Collected data
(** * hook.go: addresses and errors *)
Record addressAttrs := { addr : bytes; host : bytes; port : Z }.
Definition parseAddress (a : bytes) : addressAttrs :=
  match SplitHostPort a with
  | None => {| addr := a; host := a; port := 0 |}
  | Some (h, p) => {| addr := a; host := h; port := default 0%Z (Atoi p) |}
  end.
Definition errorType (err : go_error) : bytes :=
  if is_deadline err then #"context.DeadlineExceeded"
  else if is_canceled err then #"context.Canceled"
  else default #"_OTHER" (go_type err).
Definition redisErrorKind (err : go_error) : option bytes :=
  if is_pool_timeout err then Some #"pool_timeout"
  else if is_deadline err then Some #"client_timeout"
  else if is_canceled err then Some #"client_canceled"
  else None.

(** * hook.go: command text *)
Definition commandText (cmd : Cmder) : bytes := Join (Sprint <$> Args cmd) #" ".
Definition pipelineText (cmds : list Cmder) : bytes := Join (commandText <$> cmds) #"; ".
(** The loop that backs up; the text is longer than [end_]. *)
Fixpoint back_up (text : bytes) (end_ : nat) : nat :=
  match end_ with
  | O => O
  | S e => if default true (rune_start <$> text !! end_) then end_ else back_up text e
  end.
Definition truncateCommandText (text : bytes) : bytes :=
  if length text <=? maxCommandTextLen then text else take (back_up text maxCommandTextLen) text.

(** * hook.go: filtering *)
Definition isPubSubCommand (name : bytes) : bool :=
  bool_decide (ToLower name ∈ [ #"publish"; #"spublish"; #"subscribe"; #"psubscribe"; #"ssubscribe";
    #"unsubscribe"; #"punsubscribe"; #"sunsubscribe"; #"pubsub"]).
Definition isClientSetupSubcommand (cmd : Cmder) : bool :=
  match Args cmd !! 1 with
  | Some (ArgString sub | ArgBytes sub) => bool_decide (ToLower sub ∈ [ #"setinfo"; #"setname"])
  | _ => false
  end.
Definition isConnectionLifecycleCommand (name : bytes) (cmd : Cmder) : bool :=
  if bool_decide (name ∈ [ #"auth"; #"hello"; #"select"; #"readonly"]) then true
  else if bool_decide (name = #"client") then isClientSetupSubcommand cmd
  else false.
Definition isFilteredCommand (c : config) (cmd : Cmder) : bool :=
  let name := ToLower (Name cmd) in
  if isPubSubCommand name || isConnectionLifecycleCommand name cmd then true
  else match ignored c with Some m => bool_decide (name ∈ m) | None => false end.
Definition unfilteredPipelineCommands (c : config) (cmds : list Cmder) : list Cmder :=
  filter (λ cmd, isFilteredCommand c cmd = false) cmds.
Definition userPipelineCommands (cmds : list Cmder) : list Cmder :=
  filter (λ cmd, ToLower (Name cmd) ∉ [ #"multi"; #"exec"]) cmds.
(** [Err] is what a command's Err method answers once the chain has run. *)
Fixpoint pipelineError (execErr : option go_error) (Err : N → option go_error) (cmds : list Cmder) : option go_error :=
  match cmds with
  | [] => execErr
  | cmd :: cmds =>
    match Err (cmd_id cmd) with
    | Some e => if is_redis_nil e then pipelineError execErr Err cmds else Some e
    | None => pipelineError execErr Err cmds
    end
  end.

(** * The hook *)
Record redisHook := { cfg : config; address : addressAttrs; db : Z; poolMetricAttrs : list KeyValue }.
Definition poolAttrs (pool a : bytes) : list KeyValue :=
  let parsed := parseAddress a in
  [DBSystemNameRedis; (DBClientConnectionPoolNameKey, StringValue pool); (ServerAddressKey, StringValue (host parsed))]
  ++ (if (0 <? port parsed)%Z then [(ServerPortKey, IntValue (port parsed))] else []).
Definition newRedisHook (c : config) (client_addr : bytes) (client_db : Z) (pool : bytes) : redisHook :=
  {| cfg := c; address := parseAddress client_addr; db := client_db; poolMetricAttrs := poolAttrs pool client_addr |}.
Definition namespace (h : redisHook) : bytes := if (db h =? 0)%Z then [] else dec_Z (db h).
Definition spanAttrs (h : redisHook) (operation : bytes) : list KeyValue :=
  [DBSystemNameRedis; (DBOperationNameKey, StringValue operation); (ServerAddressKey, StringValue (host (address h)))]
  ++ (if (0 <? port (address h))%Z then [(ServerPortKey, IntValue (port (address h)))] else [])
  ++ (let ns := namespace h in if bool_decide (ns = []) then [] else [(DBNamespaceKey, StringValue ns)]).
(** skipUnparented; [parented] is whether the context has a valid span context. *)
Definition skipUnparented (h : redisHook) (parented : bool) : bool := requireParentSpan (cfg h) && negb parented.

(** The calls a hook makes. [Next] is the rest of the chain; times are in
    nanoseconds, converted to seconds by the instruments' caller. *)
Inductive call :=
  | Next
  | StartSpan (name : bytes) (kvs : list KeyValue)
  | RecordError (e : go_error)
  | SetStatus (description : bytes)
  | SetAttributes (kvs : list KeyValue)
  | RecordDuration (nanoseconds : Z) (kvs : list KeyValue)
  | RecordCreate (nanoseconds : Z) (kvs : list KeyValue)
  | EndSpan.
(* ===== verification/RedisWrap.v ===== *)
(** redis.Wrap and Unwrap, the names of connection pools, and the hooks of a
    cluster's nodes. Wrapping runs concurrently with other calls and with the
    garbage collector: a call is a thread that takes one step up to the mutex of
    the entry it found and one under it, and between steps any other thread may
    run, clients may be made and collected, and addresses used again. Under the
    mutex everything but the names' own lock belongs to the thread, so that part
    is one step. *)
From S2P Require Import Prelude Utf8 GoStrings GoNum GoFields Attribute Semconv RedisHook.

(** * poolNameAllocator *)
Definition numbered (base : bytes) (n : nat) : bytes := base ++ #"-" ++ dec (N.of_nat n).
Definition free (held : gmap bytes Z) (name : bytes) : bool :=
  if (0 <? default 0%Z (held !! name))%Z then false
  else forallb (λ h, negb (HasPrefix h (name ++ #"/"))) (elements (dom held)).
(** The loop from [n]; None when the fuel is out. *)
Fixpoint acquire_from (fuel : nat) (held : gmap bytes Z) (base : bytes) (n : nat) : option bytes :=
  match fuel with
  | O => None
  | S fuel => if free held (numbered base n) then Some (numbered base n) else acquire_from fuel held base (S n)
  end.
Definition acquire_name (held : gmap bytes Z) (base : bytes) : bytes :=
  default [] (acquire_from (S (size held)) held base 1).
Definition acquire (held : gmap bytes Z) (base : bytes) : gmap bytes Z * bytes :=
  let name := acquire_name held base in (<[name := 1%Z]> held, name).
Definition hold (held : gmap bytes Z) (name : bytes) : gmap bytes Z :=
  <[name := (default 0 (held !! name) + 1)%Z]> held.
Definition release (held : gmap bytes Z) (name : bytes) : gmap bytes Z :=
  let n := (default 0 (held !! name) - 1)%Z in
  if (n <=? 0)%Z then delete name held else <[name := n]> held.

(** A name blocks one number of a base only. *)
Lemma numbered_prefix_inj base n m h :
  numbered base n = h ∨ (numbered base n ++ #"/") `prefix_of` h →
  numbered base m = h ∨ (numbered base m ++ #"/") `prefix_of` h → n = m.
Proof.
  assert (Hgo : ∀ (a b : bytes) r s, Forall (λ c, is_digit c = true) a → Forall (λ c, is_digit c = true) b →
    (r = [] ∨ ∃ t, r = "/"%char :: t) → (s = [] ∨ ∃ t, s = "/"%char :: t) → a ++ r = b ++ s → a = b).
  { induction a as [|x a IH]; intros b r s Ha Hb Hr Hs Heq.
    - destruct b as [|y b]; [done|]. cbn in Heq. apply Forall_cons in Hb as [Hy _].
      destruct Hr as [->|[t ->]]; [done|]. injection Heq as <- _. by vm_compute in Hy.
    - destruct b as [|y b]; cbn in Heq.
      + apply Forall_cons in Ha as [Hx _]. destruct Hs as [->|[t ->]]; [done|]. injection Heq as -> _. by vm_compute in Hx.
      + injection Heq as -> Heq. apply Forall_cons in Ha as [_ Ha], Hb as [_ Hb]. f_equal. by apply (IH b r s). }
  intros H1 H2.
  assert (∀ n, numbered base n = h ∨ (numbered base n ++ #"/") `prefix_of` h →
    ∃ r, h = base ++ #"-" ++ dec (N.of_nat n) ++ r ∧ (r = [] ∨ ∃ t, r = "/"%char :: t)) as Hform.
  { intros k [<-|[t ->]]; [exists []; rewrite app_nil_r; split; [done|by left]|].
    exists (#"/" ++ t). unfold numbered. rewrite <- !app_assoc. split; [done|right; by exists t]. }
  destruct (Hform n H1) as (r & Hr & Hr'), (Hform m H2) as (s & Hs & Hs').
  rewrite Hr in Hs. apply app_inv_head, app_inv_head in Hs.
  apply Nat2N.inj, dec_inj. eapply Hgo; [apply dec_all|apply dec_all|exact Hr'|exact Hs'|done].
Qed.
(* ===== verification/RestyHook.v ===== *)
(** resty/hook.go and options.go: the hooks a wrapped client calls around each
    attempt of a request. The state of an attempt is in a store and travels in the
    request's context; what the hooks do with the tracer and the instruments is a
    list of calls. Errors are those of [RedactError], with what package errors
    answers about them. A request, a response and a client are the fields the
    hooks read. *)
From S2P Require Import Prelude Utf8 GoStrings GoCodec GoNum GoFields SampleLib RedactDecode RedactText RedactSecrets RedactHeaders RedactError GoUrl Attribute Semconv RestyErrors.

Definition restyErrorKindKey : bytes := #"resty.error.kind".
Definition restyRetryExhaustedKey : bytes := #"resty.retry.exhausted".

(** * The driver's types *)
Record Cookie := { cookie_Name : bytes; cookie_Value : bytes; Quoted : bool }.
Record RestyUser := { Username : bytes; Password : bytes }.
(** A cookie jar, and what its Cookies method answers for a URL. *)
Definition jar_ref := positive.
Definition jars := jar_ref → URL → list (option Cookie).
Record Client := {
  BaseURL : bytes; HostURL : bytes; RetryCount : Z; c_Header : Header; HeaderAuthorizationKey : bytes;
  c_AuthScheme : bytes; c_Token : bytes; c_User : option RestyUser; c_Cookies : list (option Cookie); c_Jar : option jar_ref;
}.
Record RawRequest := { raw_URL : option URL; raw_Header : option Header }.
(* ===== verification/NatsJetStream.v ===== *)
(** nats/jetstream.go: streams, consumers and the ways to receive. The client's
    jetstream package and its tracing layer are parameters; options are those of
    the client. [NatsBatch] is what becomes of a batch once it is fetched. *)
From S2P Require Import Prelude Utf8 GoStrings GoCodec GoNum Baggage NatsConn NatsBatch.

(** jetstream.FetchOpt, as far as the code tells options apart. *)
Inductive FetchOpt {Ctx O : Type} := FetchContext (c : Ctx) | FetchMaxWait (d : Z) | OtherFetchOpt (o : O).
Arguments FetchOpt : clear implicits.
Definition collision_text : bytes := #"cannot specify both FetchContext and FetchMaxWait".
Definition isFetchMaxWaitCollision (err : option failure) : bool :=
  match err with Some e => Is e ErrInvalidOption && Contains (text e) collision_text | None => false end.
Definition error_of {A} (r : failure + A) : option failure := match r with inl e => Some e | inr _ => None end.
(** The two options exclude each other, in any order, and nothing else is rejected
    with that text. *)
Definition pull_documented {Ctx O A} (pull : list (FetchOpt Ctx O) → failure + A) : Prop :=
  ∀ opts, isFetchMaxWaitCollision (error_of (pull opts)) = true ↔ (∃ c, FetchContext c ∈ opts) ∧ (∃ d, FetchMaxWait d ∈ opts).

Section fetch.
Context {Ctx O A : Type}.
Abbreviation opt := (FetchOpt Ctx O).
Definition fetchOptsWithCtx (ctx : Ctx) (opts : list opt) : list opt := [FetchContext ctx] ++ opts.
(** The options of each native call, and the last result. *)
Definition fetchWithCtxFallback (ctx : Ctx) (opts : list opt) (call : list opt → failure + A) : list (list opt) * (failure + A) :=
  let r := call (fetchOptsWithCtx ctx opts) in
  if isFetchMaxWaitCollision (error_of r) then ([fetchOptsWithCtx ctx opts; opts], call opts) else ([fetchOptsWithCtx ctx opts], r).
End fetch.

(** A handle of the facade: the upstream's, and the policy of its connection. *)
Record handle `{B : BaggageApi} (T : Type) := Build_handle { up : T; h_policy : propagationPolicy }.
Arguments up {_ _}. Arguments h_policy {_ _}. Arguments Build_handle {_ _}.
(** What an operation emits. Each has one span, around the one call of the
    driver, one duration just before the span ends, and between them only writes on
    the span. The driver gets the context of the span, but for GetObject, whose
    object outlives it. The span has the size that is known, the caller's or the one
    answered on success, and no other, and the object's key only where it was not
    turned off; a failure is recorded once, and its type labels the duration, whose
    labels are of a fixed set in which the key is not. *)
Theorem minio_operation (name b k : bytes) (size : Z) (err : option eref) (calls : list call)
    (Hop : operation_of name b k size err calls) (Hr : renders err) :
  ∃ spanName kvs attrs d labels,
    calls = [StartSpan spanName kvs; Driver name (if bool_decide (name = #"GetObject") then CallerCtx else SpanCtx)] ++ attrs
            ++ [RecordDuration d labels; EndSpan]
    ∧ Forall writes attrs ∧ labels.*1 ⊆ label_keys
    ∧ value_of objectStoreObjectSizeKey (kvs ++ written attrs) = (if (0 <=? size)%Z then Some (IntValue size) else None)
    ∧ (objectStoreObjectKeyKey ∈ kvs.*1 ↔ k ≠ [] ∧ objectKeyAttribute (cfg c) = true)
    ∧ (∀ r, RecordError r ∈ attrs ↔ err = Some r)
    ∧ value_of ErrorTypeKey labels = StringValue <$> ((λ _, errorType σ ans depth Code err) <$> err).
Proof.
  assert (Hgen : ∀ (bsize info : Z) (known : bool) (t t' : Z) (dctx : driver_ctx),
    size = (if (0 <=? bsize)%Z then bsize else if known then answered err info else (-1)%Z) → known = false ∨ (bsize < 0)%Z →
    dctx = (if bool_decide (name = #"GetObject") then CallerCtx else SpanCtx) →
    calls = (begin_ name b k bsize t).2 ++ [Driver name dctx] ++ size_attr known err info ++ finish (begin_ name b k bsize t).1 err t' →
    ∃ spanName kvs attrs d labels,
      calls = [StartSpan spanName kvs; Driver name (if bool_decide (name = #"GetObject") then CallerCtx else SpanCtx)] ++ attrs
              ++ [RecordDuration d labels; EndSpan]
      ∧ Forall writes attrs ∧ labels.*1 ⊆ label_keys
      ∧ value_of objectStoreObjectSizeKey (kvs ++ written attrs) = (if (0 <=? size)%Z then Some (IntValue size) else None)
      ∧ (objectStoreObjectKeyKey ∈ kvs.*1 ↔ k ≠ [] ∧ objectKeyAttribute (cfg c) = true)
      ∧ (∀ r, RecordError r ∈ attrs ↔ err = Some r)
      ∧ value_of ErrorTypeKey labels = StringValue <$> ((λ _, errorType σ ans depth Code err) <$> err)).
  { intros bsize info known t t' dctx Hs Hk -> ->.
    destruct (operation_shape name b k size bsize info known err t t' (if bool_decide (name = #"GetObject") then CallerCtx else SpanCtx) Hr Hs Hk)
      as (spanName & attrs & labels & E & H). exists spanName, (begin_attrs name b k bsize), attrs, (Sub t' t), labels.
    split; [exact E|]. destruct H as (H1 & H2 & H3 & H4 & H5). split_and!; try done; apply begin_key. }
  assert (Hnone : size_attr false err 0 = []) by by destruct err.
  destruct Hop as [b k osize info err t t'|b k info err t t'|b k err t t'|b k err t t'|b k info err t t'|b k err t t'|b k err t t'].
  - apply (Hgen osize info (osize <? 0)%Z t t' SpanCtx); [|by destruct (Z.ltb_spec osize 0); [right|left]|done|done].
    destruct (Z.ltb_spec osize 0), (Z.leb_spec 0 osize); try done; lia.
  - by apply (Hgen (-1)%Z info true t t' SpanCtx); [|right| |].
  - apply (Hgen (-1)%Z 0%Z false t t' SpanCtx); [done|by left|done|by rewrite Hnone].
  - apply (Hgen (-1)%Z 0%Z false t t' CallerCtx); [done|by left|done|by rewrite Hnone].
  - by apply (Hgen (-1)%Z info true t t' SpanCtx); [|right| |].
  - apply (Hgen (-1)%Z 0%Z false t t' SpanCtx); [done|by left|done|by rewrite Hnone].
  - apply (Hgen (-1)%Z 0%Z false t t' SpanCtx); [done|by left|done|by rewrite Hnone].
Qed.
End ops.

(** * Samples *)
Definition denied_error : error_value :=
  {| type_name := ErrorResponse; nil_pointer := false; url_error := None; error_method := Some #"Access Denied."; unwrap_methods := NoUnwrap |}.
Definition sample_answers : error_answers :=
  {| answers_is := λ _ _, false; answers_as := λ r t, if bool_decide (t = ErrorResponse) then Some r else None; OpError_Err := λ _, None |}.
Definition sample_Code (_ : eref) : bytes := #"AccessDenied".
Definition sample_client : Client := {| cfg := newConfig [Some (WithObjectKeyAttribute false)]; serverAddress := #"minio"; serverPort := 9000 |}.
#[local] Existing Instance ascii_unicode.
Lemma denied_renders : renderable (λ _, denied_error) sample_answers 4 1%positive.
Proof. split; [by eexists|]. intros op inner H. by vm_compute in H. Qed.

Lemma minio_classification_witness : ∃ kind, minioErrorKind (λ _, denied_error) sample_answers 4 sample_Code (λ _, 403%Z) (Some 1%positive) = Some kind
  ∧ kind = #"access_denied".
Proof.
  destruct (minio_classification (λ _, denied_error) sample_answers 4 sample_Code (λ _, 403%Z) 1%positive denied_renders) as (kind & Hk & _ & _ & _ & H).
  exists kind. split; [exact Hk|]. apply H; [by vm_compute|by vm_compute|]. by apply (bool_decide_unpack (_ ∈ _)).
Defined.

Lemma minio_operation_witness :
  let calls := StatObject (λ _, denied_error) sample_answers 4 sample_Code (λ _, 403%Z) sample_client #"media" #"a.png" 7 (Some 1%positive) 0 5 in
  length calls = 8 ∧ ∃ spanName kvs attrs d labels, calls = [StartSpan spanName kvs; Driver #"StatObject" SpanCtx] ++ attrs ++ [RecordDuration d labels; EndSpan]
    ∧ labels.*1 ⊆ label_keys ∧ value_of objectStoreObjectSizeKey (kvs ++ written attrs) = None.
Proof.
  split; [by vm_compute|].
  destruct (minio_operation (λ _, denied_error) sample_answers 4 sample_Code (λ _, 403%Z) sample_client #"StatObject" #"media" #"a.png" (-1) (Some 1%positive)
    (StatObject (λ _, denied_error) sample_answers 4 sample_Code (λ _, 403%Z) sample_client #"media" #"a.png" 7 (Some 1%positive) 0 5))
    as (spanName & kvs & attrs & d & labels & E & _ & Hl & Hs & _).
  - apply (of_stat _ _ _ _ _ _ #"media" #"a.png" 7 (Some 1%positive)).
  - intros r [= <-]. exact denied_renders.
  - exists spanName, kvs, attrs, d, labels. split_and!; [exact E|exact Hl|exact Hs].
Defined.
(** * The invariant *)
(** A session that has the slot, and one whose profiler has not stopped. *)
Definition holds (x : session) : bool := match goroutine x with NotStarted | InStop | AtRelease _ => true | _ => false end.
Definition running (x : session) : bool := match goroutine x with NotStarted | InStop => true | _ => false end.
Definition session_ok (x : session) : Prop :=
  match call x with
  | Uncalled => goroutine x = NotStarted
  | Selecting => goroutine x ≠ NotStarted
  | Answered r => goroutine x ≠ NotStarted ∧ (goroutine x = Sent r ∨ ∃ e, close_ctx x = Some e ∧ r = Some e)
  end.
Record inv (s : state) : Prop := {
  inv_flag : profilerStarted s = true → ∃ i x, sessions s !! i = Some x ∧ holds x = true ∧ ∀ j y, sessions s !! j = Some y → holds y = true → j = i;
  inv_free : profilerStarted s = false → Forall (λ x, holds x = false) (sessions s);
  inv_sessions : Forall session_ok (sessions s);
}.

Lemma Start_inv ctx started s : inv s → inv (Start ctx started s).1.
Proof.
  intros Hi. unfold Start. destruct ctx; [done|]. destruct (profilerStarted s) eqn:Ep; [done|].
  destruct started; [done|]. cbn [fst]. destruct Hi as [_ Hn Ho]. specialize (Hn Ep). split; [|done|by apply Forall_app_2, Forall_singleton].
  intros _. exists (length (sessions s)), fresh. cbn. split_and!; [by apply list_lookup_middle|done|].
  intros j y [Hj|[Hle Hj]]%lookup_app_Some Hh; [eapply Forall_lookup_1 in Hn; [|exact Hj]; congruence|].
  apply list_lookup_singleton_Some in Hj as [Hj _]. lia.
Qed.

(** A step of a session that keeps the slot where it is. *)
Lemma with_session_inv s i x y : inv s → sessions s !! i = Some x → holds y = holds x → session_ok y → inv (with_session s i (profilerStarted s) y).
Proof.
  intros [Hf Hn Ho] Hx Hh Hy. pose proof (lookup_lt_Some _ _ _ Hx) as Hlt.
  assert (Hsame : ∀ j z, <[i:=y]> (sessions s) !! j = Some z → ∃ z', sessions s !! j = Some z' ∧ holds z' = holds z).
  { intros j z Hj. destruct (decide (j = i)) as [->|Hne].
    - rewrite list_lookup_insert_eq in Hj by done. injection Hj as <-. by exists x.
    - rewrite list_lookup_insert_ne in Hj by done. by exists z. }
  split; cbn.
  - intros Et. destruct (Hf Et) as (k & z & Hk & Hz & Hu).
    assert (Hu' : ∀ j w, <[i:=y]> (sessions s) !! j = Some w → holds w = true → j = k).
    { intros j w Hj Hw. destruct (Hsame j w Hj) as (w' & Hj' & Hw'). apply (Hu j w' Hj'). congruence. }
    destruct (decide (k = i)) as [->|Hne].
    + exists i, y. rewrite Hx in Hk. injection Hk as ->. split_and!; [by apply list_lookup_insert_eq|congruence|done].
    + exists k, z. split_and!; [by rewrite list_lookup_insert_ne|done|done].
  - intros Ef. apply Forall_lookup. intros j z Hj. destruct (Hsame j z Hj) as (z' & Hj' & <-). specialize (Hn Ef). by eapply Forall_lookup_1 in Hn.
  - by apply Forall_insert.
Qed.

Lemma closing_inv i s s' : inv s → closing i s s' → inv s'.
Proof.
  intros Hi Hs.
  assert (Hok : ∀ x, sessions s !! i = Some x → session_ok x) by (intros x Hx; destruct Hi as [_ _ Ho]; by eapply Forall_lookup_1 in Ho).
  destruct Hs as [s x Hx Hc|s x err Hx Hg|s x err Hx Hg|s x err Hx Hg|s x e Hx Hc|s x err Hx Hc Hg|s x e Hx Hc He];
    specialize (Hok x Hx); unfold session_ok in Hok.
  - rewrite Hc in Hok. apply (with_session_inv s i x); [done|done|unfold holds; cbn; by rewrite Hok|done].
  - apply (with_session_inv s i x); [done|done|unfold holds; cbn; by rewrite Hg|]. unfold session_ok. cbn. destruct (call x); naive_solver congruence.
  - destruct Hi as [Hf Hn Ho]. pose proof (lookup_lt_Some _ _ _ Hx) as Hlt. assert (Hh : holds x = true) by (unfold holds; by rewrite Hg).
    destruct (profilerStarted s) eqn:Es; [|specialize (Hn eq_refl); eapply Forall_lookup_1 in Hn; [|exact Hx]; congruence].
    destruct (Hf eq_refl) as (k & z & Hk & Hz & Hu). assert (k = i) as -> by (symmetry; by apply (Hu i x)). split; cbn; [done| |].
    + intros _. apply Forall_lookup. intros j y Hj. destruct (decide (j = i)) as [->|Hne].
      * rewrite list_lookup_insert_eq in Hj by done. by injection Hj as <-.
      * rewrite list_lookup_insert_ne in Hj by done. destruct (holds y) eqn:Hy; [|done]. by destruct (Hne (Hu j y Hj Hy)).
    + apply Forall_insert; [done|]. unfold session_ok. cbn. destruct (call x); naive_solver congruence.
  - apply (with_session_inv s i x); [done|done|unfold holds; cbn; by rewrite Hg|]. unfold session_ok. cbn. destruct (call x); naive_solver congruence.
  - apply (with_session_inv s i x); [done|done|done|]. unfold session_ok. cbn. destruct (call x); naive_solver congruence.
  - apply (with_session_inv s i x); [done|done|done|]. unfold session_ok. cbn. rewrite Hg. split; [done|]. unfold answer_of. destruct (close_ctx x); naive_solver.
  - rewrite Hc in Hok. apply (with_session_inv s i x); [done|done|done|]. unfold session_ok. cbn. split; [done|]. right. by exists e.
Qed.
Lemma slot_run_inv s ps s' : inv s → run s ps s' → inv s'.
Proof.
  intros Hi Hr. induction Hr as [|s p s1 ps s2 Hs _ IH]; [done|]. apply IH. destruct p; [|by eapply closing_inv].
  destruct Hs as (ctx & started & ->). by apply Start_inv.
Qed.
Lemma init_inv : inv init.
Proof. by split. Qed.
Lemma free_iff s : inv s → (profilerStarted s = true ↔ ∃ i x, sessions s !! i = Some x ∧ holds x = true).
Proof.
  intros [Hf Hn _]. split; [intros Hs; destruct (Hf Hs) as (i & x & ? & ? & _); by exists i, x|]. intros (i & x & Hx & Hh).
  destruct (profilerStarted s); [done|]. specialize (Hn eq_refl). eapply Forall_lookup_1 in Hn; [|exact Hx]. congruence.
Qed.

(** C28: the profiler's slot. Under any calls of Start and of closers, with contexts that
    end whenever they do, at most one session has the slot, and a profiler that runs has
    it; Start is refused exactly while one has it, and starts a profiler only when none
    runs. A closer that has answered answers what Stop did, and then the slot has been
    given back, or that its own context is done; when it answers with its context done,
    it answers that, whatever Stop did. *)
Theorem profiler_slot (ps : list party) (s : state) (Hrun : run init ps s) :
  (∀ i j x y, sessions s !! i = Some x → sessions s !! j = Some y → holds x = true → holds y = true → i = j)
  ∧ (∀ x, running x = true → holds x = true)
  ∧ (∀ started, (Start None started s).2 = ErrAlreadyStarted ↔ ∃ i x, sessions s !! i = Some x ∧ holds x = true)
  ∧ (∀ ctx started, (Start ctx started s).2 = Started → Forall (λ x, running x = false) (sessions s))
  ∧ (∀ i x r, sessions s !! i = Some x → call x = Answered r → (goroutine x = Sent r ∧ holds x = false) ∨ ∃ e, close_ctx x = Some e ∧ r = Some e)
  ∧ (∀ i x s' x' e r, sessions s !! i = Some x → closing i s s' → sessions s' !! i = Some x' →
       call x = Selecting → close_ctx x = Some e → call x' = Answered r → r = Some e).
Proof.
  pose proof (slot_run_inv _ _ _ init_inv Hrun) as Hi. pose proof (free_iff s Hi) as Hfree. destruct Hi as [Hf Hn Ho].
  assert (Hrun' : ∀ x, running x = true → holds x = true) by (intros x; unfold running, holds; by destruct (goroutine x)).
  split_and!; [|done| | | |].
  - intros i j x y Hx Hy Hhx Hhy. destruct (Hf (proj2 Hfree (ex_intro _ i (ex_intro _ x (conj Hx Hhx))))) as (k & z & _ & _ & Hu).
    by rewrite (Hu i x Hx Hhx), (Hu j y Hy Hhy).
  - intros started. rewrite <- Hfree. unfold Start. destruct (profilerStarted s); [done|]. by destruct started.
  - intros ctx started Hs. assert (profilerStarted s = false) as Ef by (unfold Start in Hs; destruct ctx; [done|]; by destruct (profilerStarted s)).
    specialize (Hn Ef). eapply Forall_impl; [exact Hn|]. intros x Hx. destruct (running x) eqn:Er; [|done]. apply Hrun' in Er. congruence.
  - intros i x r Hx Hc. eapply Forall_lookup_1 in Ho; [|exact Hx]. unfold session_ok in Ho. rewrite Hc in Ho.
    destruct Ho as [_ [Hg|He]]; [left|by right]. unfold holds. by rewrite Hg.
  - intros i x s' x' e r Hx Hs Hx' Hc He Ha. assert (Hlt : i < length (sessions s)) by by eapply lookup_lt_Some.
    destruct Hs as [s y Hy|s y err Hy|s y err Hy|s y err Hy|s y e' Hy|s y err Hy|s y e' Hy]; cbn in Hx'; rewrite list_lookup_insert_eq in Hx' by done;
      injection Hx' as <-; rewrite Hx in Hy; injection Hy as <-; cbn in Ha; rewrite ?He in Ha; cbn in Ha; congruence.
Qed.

What you have to do:
Could you set down, word for word, only the lines above from the line with "(** The calls" to the line with "(* ===== verification/RedisWrap.v ===== *)", including both?

Result:
(** The calls a hook makes. [Next] is the rest of the chain; times are in
    nanoseconds, converted to seconds by the instruments' caller. *)
Inductive call :=
  | Next
  | StartSpan (name : bytes) (kvs : list KeyValue)
  | RecordError (e : go_error)
  | SetStatus (description : bytes)
  | SetAttributes (kvs : list KeyValue)
  | RecordDuration (nanoseconds : Z) (kvs : list KeyValue)
  | RecordCreate (nanoseconds : Z) (kvs : list KeyValue)
  | EndSpan.
(* ===== verification/RedisWrap.v ===== *)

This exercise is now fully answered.